● What you should do
Every line in the entries where "withOptions" is found should be copied.

● Dataset entries

(** What the specification asks of the payload: the six UTM properties
    hold the session's values, every other property but [marketingTags]
    is the stored one, and [marketingTags] is gone when it was absent or
    null and filtered of its falsy entries when it was an array. *)
Definition merged_payload (stored : OrderFormMarketingData)
    (sessionData : SessionFields) (payload : OrderFormMarketingData) : Prop :=
  (payload !! "utmCampaign" = Some (path2 "utmParams" "campaign" sessionData)
   /\ payload !! "utmMedium" = Some (path2 "utmParams" "medium" sessionData)
   /\ payload !! "utmSource" = Some (path2 "utmParams" "source" sessionData)
   /\ payload !! "utmiCampaign" = Some (path2 "utmiParams" "campaign" sessionData)
   /\ payload !! "utmiPart" = Some (path2 "utmiParams" "part" sessionData)
   /\ payload !! "utmipage" = Some (path2 "utmiParams" "page" sessionData))
  /\ (forall k, k ∉ utm_keys -> k <> "marketingTags" -> payload !! k = stored !! k)
  /\ match stored !! "marketingTags" with
     | None | Some (JPrim PUndefined) | Some (JPrim PNull) =>
         payload !! "marketingTags" = None
     | Some (JArr tags) =>
         payload !! "marketingTags" = Some (JArr (List.filter prim_truthy tags))
     | Some other => payload !! "marketingTags" = Some other
     end.

(** An upstream whose session call is rejected. *)
Definition session_rejected : Answers :=
  {| ans_orderForm := Fulfilled (sample_orderForm "cart");
     ans_refetch := Fulfilled (sample_orderForm "cart-refetched");
     ans_orderFormRaw :=
       Fulfilled {| headers := None; data := sample_orderForm "cart" |};
     ans_addItem := Fulfilled (sample_orderForm "cart-added");
     ans_updateMarketingData := Fulfilled (sample_orderForm "cart-marketing");
     ans_updateClientPreferences := Fulfilled (sample_orderForm "cart-locale");
     ans_simulation := Fulfilled {| logisticsInfo := None |};
     ans_getSession := Rejected "session unavailable";
     ans_addOptions := Fulfilled tt |}.

(** A computation that issues no marketing-data update. *)
Definition quiet {A} (m : M A) : Prop :=
  forall st, marketing_updates (trace (snd (m st))) = marketing_updates (trace st).

(** Stored marketing data with tags, two of them falsy, against a session
    that carries another source. *)
Definition stored_with_tags : OrderFormMarketingData :=
  <["utmSource" := jstr "b"]>
  (<["coupon" := jstr "WELCOME"]>
  {[ "marketingTags" := JArr [PStr "vip"; PStr ""; PNull; PStr "summer"] ]}).

Definition cart_with_tags : OrderForm :=
  {| orderFormId := "cart"; items := []; marketingData := Some stored_with_tags;
     clientPreferencesData := None; value := 0 |}.

Definition marketing_answers : Answers :=
  {| ans_orderForm := Fulfilled cart_with_tags;
     ans_refetch := Fulfilled (sample_orderForm "cart-refetched");
     ans_orderFormRaw := Fulfilled {| headers := None; data := cart_with_tags |};
     ans_addItem := Fulfilled (sample_orderForm "cart-added");
     ans_updateMarketingData := Fulfilled (sample_orderForm "cart-marketing");
     ans_updateClientPreferences := Fulfilled (sample_orderForm "cart-locale");
     ans_simulation := Fulfilled {| logisticsInfo := None |};
     ans_getSession := Fulfilled session_source_a;
     ans_addOptions := Fulfilled tt |}.

(** The follow-up calls for a list of items, as trace events. *)
Definition attach_calls (added : OrderForm) (previousItems : list OrderFormItem)
    (withOptions : list OrderFormItemInput) : list event :=
  map (fun item => ev (addOptionsReq item added previousItems)) withOptions.

(** The re-fetch that ends [addItem] when some item has options. *)
Definition refetch_calls (withOptions : list OrderFormItemInput) : list event :=
  match withOptions with
  | [] => []
  | _ :: _ => [ev orderFormReq]
  end.

(** ** Notions used by the further properties *)

Definition not_equals_sign (c : ascii) : bool := negb (Ascii.eqb c "=").

(** The session values of the six UTM fields. *)
Definition session_utm_values (sessionData : SessionFields) : list jsval :=
  map snd (utm_pairs None sessionData).

(** The preferences the locale sync works on, and the update it may
    send. *)
Definition sync_preferences (oform : OrderForm) (cultureInfo : prim)
  : gmap string jsval :=
  default {[ "locale" := JPrim cultureInfo ]} (clientPreferencesData oform).

Definition sync_update (oform : OrderForm) (cultureInfo : prim)
  : Request OrderForm :=
  updateOrderFormClientPreferencesDataReq (orderFormId oform)
    (<["locale" := JPrim cultureInfo]> (sync_preferences oform cultureInfo)).

(** An order form that stores another locale and a newsletter
    preference, and an upstream whose raw fetch and simulation fail. *)
Definition cart_en_optin : OrderForm :=
  {| orderFormId := "cart"; items := []; marketingData := None;
     clientPreferencesData :=
       Some (<["locale" := jstr "en-US"]> {[ "optinNewsLetter" := jtrue ]});
     value := 0 |}.

Definition fetches_fail : Answers :=
  {| ans_orderForm := Fulfilled cart_en;
     ans_refetch := Fulfilled cart_en;
     ans_orderFormRaw := Rejected "502";
     ans_addItem := Fulfilled cart_en;
     ans_updateMarketingData := Fulfilled cart_en;
     ans_updateClientPreferences := Fulfilled cart_en;
     ans_simulation := Rejected "simulation down";
     ans_getSession := Fulfilled ∅;
     ans_addOptions := Fulfilled tt |}.

(** A computation whose trace only grows. *)
Definition extends_trace {A} (m : M A) : Prop :=
  forall st, exists l, trace (snd (m st)) = trace st ++ l.

(** ** The [items] field of an order form *)

(** Ramda's [addIndex(map)]: the function also receives the position. *)
Fixpoint mapIndexed_from {A B} (idx : nat) (f : A -> nat -> B) (l : list A)
  : list B :=
  match l with
  | [] => []
  | x :: l' => f x idx :: mapIndexed_from (S idx) f l'
  end.

Definition mapIndexed {A B} (f : A -> nat -> B) (l : list A) : list B :=
  mapIndexed_from 0 f l.

Section OrderFormFields.
(** [isParentItem] and [buildAssemblyOptionsMap] come from
    [./attachmentsHelper]; they are parameters here. *)
Variable AssemblyOptionsMap : Type.
Variable isParentItem : OrderFormItem -> bool.
Variable buildAssemblyOptionsMap : OrderForm -> AssemblyOptionsMap.

Record AssemblyOptionsData : Type := {
  assemblyOptionsMap : AssemblyOptionsMap;
  childs : list OrderFormItem;
  index : nat;
  data_orderForm : OrderForm
}.

(** [fieldResolvers.OrderForm.items]: each item with its
    [assemblyOptionsData] property beside it. *)
Definition OrderForm_items (orderForm : OrderForm)
  : list (OrderFormItem * AssemblyOptionsData) :=
  let childs := List.filter (fun item => negb (isParentItem item)) (items orderForm) in
  let assemblyOptionsMap := buildAssemblyOptionsMap orderForm in
  mapIndexed
    (fun item index =>
       (item,
        {| assemblyOptionsMap := assemblyOptionsMap;
           childs := childs;
           index := index;
           data_orderForm := orderForm |}))
    (items orderForm).
End OrderFormFields.

(** An upstream that refuses the marketing update, and one that refuses
    the add-item call. *)
Definition marketing_update_fails : Answers :=
  {| ans_orderForm := Fulfilled cart_with_tags;
     ans_refetch := Fulfilled (sample_orderForm "cart-refetched");
     ans_orderFormRaw := Fulfilled {| headers := None; data := cart_with_tags |};
     ans_addItem := Fulfilled (sample_orderForm "cart-added");
     ans_updateMarketingData := Rejected "marketing refused";
     ans_updateClientPreferences := Fulfilled (sample_orderForm "cart-locale");
     ans_simulation := Fulfilled {| logisticsInfo := None |};
     ans_getSession := Fulfilled session_source_a;
     ans_addOptions := Fulfilled tt |}.

Definition addItem_fails : Answers :=
  {| ans_orderForm := Fulfilled (sample_orderForm "cart");
     ans_refetch := Fulfilled (sample_orderForm "cart-refetched");
     ans_orderFormRaw :=
       Fulfilled {| headers := None; data := sample_orderForm "cart" |};
     ans_addItem := Rejected "out of stock";
     ans_updateMarketingData := Fulfilled (sample_orderForm "cart-marketing");
     ans_updateClientPreferences := Fulfilled (sample_orderForm "cart-locale");
     ans_simulation := Fulfilled {| logisticsInfo := None |};
     ans_getSession := Fulfilled ∅;
     ans_addOptions := Fulfilled tt |}.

● Completed task
    (withOptions : list OrderFormItemInput) : list event :=
  map (fun item => ev (addOptionsReq item added previousItems)) withOptions.
Definition refetch_calls (withOptions : list OrderFormItemInput) : list event :=
  match withOptions with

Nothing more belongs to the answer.